[Bug] possible regression on ededupe code in release dev3 #585

sujee · 2024-09-11T22:20:54Z

Search before asking

I searched the issues and found no similar issues.

Component

Transforms/universal/tokenization

What happened + What you expected to happen

In dev1 release (expected behavior)

https://github.com/sujee/data-prep-kit/blob/rag-example1/examples/notebooks/rag/rag_1A_dpk_process_ray.ipynb

Step-3: Chunking

output

Files processed : 3
Chunks created : 2,042
Input data dimensions (rows x columns)=  (3, 12)
Output data dimensions (rows x columns)=  (2042, 15)

Step-4 : EDedupe

Output

Input data dimensions (rows x columns)=  (2042, 15)
Output data dimensions (rows x columns)=  (1324, 15)
Input chunks before exact dedupe : 2,042
Output chunks after exact dedupe : 1,324
Duplicate chunks removed :   718

In Dev-3 (incorrect behavior)

https://github.com/sujee/data-prep-kit/blob/rag-example1-dev/examples/notebooks/rag/rag_1A_dpk_process_ray.ipynb

Step-3: Chunking

output

Files processed : 3
Chunks created : 1,973
Input data dimensions (rows x columns)=  (3, 12)
Output data dimensions (rows x columns)=  (1973, 15)

Step-4: EDedupe

output

Input data dimensions (rows x columns)=  (1973, 15)
Output data dimensions (rows x columns)=  (2, 16)
Input chunks before exact dedupe : 1,973
Output chunks after exact dedupe : 2
Duplicate chunks removed :   1971

Note: how resulting number of chunks is only 2

This is the problem.

The result is not chunks but the documents!

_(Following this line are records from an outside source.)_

(** C8, on the code: [a] is constructed from ["ab"] in the buffer at 1, the
    program writes ["cd"] into that buffer, and [a] is released.
    [RemoveString] decrements the counter to 0 and takes the mutex; the
    lookup of the content of the record finds no entry, since the only key
    reads ["cd"], and [erase] is called on [end()]. *)
Theorem RemoveString_erases_end :
  exists wd,
    DecRefCount (HeapPtr 1) w_stale = Some (0, wd) /\
    Trace wd = Trace w_stale ++ [EvDec 1] /\
    GetLength (HeapPtr 1) wd = Some (2, wd) /\
    load wd (GetBuffer (HeapPtr 1)) 2 = Some (chars "ab") /\
    Storage wd = [({| sv_data := CallerBuf 1; sv_size := 2 |}, 1%positive)] /\
    view wd {| sv_data := CallerBuf 1; sv_size := 2 |} = Some (chars "cd") /\
    Storage_find {| sv_data := GetBuffer (HeapPtr 1); sv_size := 2 |} wd
    = Some (None, wd) /\
    Storage_erase None wd = None /\
    RemoveString (HeapPtr 1) w_stale = None /\
    SharedString_dtor {| Data := HeapPtr 1 |} w_stale = None.
Proof.
  eexists. split; [vm_compute; reflexivity|].
  split_and!; vm_compute; reflexivity.
Qed.


Lemma huge_string_length : Z.of_nat (length huge_string) = 2 ^ 32.
Proof.
  unfold huge_string. rewrite length_replicate. unfold huge.
  apply Z2Nat.id. lia.
Qed.

Lemma Length_truncated_witness :
  exists h w' d',
    construct (Owned {| c_str := CallerBuf 1; size := 2 ^ 32 |}) w_huge = Some (h, w') /\
    deref w' (Data h) = Some d' /\
    Length d' = Z.of_nat (length huge_string) mod 2 ^ 32 /\
    Str h w' = Some (take (Z.to_nat (Z.of_nat (length huge_string) mod 2 ^ 32))
                          huge_string, w').
Proof.
  apply (Length_truncated {[ 1%positive := huge_string ++ ["000"%char] ]}
           w_huge [] (Owned {| c_str := CallerBuf 1; size := 2 ^ 32 |})
           1 huge_string).
  - apply reachable_start.
  - reflexivity.
  - apply (truncated_to_nothing _ 1 huge_string).
    + apply lookup_singleton_eq.
    + apply huge_string_length.
  - rewrite huge_string_length. vm_compute. discriminate.
Defined.

(** C7 as stated fails: a [std::string] of 2^32 characters is not empty,
    and [Str] on the handle constructed from it returns the empty string. *)
Lemma Str_roundtrip_fails_at_2_32 :
  content w_huge (Owned {| c_str := CallerBuf 1; size := 2 ^ 32 |}) = Some huge_string /\
  huge_string <> [] /\
  exists h w', construct (Owned {| c_str := CallerBuf 1; size := 2 ^ 32 |}) w_huge
               = Some (h, w') /\
    Str h w' = Some ([], w').
Proof.
  apply (truncated_to_nothing _ 1 huge_string).
  - apply lookup_singleton_eq.
  - apply huge_string_length.
Qed.
(** [json.loads(line)]: one value and nothing but white space around it. *)
Definition loads (line : string) : option Py.json :=
  match parse_value (String.length line) (skip_ws line) with
  | Some (v, rest) =>
      match skip_ws rest with
      | EmptyString => Some v
      | String _ _ => None
      end
  | None => None
  end.

(** [d.get(key)] on the dict read from an object: the last member of that
    name. *)
Fixpoint get (key : string) (members : list (string * Py.json)) : option Py.json :=
  match members with
  | [] => None
  | (k, v) :: members' =>
      match get key members' with
      | Some v' => Some v'
      | None => if String.eqb k key then Some v else None
      end
  end.

(** A list of JSON strings. *)
Fixpoint strings_of_json (items : list Py.json) : option (list string) :=
  match items with
  | [] => Some []
  | Py.JStr s :: items' =>
      match strings_of_json items' with
      | Some l => Some (s :: l)
      | None => None
      end
  | _ :: _ => None
  end.

(** [{name: string, content: string, type: string}]. *)
Definition file_of_json (v : Py.json) : option Py.FileArtifact :=
  match v with
  | Py.JObj members =>
      match get "name" members, get "content" members, get "type" members with
      | Some (Py.JStr name), Some (Py.JStr content), Some (Py.JStr type) =>
          Some {| Py.name := name; Py.content := content; Py.type := type |}
      | _, _, _ => None
      end
  | _ => None
  end.
(** The location of a remainder: the half-unit lower bound of the quotient
    it yields is below twice the exact quotient. *)
Lemma new_location_half_units (m2 q r : Z) :
  0 < m2 -> 0 <= r < m2 ->
  half_units (shr_record_of_loc q (new_location m2 r)) * m2
  <= 2 * (m2 * q + r).
Proof.
  intros Hm Hr; unfold half_units, new_location, new_location_even,
    new_location_odd.
  destruct (Z.even m2); destruct (Z.eqb_spec r 0) as [E|E];
    cbn [shr_record_of_loc shr_m shr_r Z.b2z]; try nia.
  - destruct (Z.compare_spec (2 * r) m2);
      cbn [shr_record_of_loc shr_m shr_r Z.b2z]; nia.
  - destruct (Z.compare_spec (2 * r + 1) m2);
      cbn [shr_record_of_loc shr_m shr_r Z.b2z]; nia.
Qed.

This in turn breaks vector search and RAG responses.

Reproduction script

dev1 (expected behavior) : https://github.com/sujee/data-prep-kit/blob/rag-example1/examples/notebooks/rag/rag_1A_dpk_process_ray.ipynb

dev3 (incorrect behavior) : https://github.com/sujee/data-prep-kit/blob/rag-example1-dev/examples/notebooks/rag/rag_1A_dpk_process_ray.ipynb

Anything else

No response

OS

Ubuntu

Python

3.11.x

Are you willing to submit a PR?

Yes I am willing to submit a PR!

The text was updated successfully, but these errors were encountered:

daw3rd · 2024-09-12T17:31:06Z

@sujee can you reproduce this problem in ededup w/o first running the chunker. That is, ededup all by itself. The chunker does seem to produce different results in the two cases above, so is that somehow the real problem?

sujee · 2024-09-13T15:20:57Z

another example working on simpler PDFs is here : https://github.com/sujee/data-prep-kit-examples/blob/main/dpk-intro/dpk_intro_1_python.ipynb

dolfim-ibm · 2024-09-18T08:36:10Z

After reviewing with @blublinsky we found out that

what you observe is because ededupe is using the doc_id column as a first criteria
the doc_chunk transform is keeping the source doc_id, i.e. all chunks belonging to the same source document will have the same doc_id

We have two solutions

In the current notebook, after doc_chunk we could run the doc_id transform pointing it to a different column, i.e. hash_column="chunk_id", then ededupe can be configured with doc_id_column="chunk_id".
We update the doc_chunk transform such that it renames doc_id to source_doc_id. This way the doc_id can still be used as a "row identifier".

If nobody objects, we can go with both solutions. 1) should easily unlock you, 2) will also make sure we don't fall in the same trap in the future.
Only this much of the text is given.